Give the number of lines in the records below that include the word "IPluginResources", and add nothing to it.

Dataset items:
════════════════════

(* ===== verification/PluginData.v ===== *)
(** * The data of a plugin
    (plugins/interfaces/IPluginMetadata.ts, IPluginPermissions.ts, IPluginFile.ts)

    The metadata a plugin declares, the permissions it asks for, and the parts of
    its file.  Optional properties are options, [number]s are integers, and the
    untyped parts (index options, configuration defaults) are property trees. *)

From S2P Require Import Prelude.

(** A JavaScript value as a property tree; numbers are integers. *)
Inductive js_prop : Type :=
| PUndefined
| PBool (b : bool)
| PNumber (z : Z)
| PString (s : string)
| PArray (items : list js_prop)
| PObject (fields : list (string * js_prop)).

(** ** Metadata *)

Record IPluginAuthor : Type := {
  author_name : string;
  author_email : option string;
  author_url : option string
}.

Record IPluginRepository : Type := { repository_type : string; repository_url : string }.

Inductive signature_algorithm : Type := SIG_MLDSA44 | SIG_MLDSA65 | SIG_MLDSA87.

Record IPluginSignature : Type := {
  algorithm : signature_algorithm;
  publicKeyHash : string
}.

Inductive cpu_priority : Type := priority_low | priority_normal | priority_high.

Record memory_limits : Type := {
  maxHeapMB : option Z;
  maxOldGenMB : option Z;
  maxYoungGenMB : option Z
}.
Record cpu_limits : Type := {
  maxThreads : option Z;
  cpuPriority : option cpu_priority
}.
Record timeout_limits : Type := {
  initMs : option Z;
  hookMs : option Z;
  shutdownMs : option Z
}.

Record IPluginResources : Type := {
  memory : option memory_limits;
  cpu : option cpu_limits;
  timeout : option timeout_limits
}.

Record IPluginLifecycle : Type := {
  loadPriority : option Z;
  enabledByDefault : option bool;
  requiresRestart : option bool
}.

Record IPluginHooksConfig : Type := {
  onLoad : option string;
  onUnload : option string;
  onEnable : option string;
  onDisable : option string
}.

Inductive config_type : Type := CString | CNumber | CBoolean | CObject | CArray.

Record config_entry : Type := {
  entry_type : config_type;
  entry_required : option bool;
  entry_default : option js_prop
}.

Record IPluginConfigSchema : Type := { schema : option (list (string * config_entry)) }.

(** ** Permissions *)

Inductive index_direction : Type :=
| index_asc | index_desc | index_text | index_2dsphere | index_2d | index_hashed.

Record IIndexDefinition : Type := {
  index_keys : list (string * index_direction);
  index_options : option (list (string * js_prop))
}.

Record IDatabasePermissions : Type := {
  db_enabled : bool;
  collections : list string;
  indexes : option (list (string * list IIndexDefinition))
}.

Record IBlockPermissions : Type := {
  preProcess : bool;
  postProcess : bool;
  block_onChange : bool
}.

Record IEpochPermissions : Type := { epoch_onChange : bool; onFinalized : bool }.

Record IMempoolPermissions : Type := { txFeed : bool; txSubmit : bool }.

Inductive http_method : Type := GET | POST | PUT | DELETE | PATCH.

Record IPluginRouteDefinition : Type := {
  route_path : string;
  route_method : http_method;
  route_handler : string;
  rateLimit : option Z
}.

Record IPluginWebSocketHandler : Type := {
  opcode : string;
  requestTypeName : string;
  responseTypeName : string;
  handlerName : string;
  pushTypeName : option string
}.

Record IWebSocketPermissions : Type := {
  protoFile : option string;
  namespace : option string;
  ws_handlers : option (list IPluginWebSocketHandler)
}.

Record IApiPermissions : Type := {
  addEndpoints : bool;
  addWebsocket : bool;
  basePath : option string;
  routes : option (list IPluginRouteDefinition);
  websocket : option IWebSocketPermissions
}.

Record IThreadingPermissions : Type := { maxWorkers : Z; maxMemoryMB : Z }.

Record IFilesystemPermissions : Type := { configDir : bool; tempDir : bool }.

Record IBlockchainPermissions : Type := {
  allow_blocks : bool;
  allow_transactions : bool;
  allow_contracts : bool;
  allow_utxos : bool
}.

Record IPluginPermissions : Type := {
  database : option IDatabasePermissions;
  blocks : option IBlockPermissions;
  epochs : option IEpochPermissions;
  mempool : option IMempoolPermissions;
  api : option IApiPermissions;
  threading : option IThreadingPermissions;
  filesystem : option IFilesystemPermissions;
  blockchain : option IBlockchainPermissions
}.

Inductive PluginType : Type := standalone | library.

(** [target] and [type] have one value each ('bytenode', 'plugin'). *)
Record IPluginMetadata : Type := {
  name : string;
  version : string;
  opnetVersion : string;
  main : string;
  checksum_decl : string;
  author : IPluginAuthor;
  contributors : option (list IPluginAuthor);
  repository : option IPluginRepository;
  homepage : option string;
  bugs_url : option string;
  license : option string;
  is_private : option bool;
  description : option string;
  keywords : option (list string);
  dependencies_decl : option (list (string * string));
  optionalDependencies : option (list (string * string));
  peerDependencies : option (list (string * string));
  signature_decl : option IPluginSignature;
  pluginType : PluginType;
  permissions : option IPluginPermissions;
  resources : option IPluginResources;
  lifecycle : option IPluginLifecycle;
  hooks : option IPluginHooksConfig;
  config : option IPluginConfigSchema
}.

Definition DEFAULT_LIFECYCLE : IPluginLifecycle := {|
  loadPriority := Some 100;
  enabledByDefault := Some true;
  requiresRestart := Some false
|}.

Definition DEFAULT_RESOURCES : IPluginResources := {|
  memory := Some {| maxHeapMB := Some 256; maxOldGenMB := Some 128; maxYoungGenMB := Some 64 |};
  cpu := Some {| maxThreads := Some 2; cpuPriority := Some priority_normal |};
  timeout := Some {| initMs := Some 30000; hookMs := Some 5000; shutdownMs := Some 10000 |}
|}.

Definition DEFAULT_PERMISSIONS : IPluginPermissions := {|
  database := Some {| db_enabled := false; collections := []; indexes := None |};
  blocks := Some {| preProcess := false; postProcess := false; block_onChange := false |};
  epochs := Some {| epoch_onChange := false; onFinalized := false |};
  mempool := Some {| txFeed := false; txSubmit := false |};
  api := Some {| addEndpoints := false; addWebsocket := false; basePath := None; routes := None;
                 websocket := None |};
  threading := Some {| maxWorkers := 1; maxMemoryMB := 256 |};
  filesystem := Some {| configDir := false; tempDir := false |};
  blockchain := Some {| allow_blocks := false; allow_transactions := false;
                        allow_contracts := false; allow_utxos := false |}
|}.

(** ** The permissions as a property tree

    [getWithPermission] walks the object by the names of its properties. *)

Definition prop_opt {A} (f : A → js_prop) (o : option A) : js_prop :=
  match o with Some a => f a | None => PUndefined end.

Definition index_direction_prop (d : index_direction) : js_prop :=
  match d with
  | index_asc => PNumber 1 | index_desc => PNumber (-1) | index_text => PString "text"
  | index_2dsphere => PString "2dsphere" | index_2d => PString "2d" | index_hashed => PString "hashed"
  end.

Definition index_prop (d : IIndexDefinition) : js_prop :=
  PObject [("keys", PObject ((fun kv => (kv.1, index_direction_prop kv.2)) <$> index_keys d));
           ("options", prop_opt PObject (index_options d))].

Definition database_prop (d : IDatabasePermissions) : js_prop :=
  PObject [("enabled", PBool (db_enabled d)); ("collections", PArray (PString <$> collections d));
           ("indexes", prop_opt (fun l => PObject ((fun kv =>
             (kv.1, PArray (index_prop <$> kv.2))) <$> l)) (indexes d))].

Definition http_method_prop (m : http_method) : js_prop :=
  PString (match m with GET => "GET" | POST => "POST" | PUT => "PUT" | DELETE => "DELETE"
           | PATCH => "PATCH" end).

Definition route_prop (r : IPluginRouteDefinition) : js_prop :=
  PObject [("path", PString (route_path r)); ("method", http_method_prop (route_method r));
           ("handler", PString (route_handler r)); ("rateLimit", prop_opt PNumber (rateLimit r))].

Definition ws_handler_prop (h : IPluginWebSocketHandler) : js_prop :=
  PObject [("opcode", PString (opcode h)); ("requestType", PString (requestTypeName h));
           ("responseType", PString (responseTypeName h)); ("handler", PString (handlerName h));
           ("pushType", prop_opt PString (pushTypeName h))].

Definition websocket_prop (w : IWebSocketPermissions) : js_prop :=
  PObject [("protoFile", prop_opt PString (protoFile w)); ("namespace", prop_opt PString (namespace w));
           ("handlers", prop_opt (fun l => PArray (ws_handler_prop <$> l)) (ws_handlers w))].

Definition api_prop (a : IApiPermissions) : js_prop :=
  PObject [("addEndpoints", PBool (addEndpoints a)); ("addWebsocket", PBool (addWebsocket a));
           ("basePath", prop_opt PString (basePath a));
           ("routes", prop_opt (fun l => PArray (route_prop <$> l)) (routes a));
           ("websocket", prop_opt websocket_prop (websocket a))].

Definition permissions_prop (p : IPluginPermissions) : js_prop :=
  PObject [
    ("database", prop_opt database_prop (database p));
    ("blocks", prop_opt (fun b => PObject [("preProcess", PBool (preProcess b));
       ("postProcess", PBool (postProcess b)); ("onChange", PBool (block_onChange b))]) (blocks p));
    ("epochs", prop_opt (fun e => PObject [("onChange", PBool (epoch_onChange e));
       ("onFinalized", PBool (onFinalized e))]) (epochs p));
    ("mempool", prop_opt (fun m => PObject [("txFeed", PBool (txFeed m));
       ("txSubmit", PBool (txSubmit m))]) (mempool p));
    ("api", prop_opt api_prop (api p));
    ("threading", prop_opt (fun t => PObject [("maxWorkers", PNumber (maxWorkers t));
       ("maxMemoryMB", PNumber (maxMemoryMB t))]) (threading p));
    ("filesystem", prop_opt (fun f => PObject [("configDir", PBool (configDir f));
       ("tempDir", PBool (tempDir f))]) (filesystem p));
    ("blockchain", prop_opt (fun b => PObject [("blocks", PBool (allow_blocks b));
       ("transactions", PBool (allow_transactions b)); ("contracts", PBool (allow_contracts b));
       ("utxos", PBool (allow_utxos b))]) (blockchain p))].

(** ** The file *)

(** [new TextEncoder().encode('OPNETPLG')] *)
Definition PLUGIN_MAGIC_BYTES : bytes := [79; 80; 78; 69; 84; 80; 76; 71].

Definition PLUGIN_FORMAT_VERSION : Z := 1.

Inductive MLDSALevel : Type := MLDSA44 | MLDSA65 | MLDSA87.

(** The numbers of the enum, and [mldsaLevel in MLDSALevel]. *)
Definition MLDSALevel_value (l : MLDSALevel) : Z :=
  match l with MLDSA44 => 0 | MLDSA65 => 1 | MLDSA87 => 2 end.

Definition MLDSALevel_of (b : Z) : option MLDSALevel :=
  if decide (b = 0) then Some MLDSA44 else if decide (b = 1) then Some MLDSA65
  else if decide (b = 2) then Some MLDSA87 else None.

Definition MLDSA_PUBLIC_KEY_SIZES (l : MLDSALevel) : Z :=
  match l with MLDSA44 => 1312 | MLDSA65 => 1952 | MLDSA87 => 2592 end.

Definition MLDSA_SIGNATURE_SIZES (l : MLDSALevel) : Z :=
  match l with MLDSA44 => 2420 | MLDSA65 => 3309 | MLDSA87 => 4627 end.

Record IParsedPluginFile : Type := mkFile {
  formatVersion : Z;
  mldsaLevel : MLDSALevel;
  publicKey : bytes;
  signature : bytes;
  file_metadata : IPluginMetadata;
  rawMetadata : string;
  bytecode : bytes;
  proto : option bytes;
  checksum : bytes
}.

Record IPluginFileHeader : Type := mkFileHeader {
  magic : bytes;
  header_version : Z;
  header_level : MLDSALevel;
  header_publicKey : bytes;
  header_signature : bytes
}.

Definition calculateHeaderSize (level : MLDSALevel) : Z :=
  8 + 4 + 1 + MLDSA_PUBLIC_KEY_SIZES level + MLDSA_SIGNATURE_SIZES level.

Definition MIN_PLUGIN_FILE_SIZE : Z :=
  8 + 4 + 1 + MLDSA_PUBLIC_KEY_SIZES MLDSA44 + MLDSA_SIGNATURE_SIZES MLDSA44
  + 4 + 2 + 4 + 1 + 4 + 32.

Definition MAX_METADATA_SIZE : Z := 1024 * 1024.
Definition MAX_BYTECODE_SIZE : Z := 100 * 1024 * 1024.
Definition MAX_PROTO_SIZE : Z := 1024 * 1024.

════════════════════

Your response: 3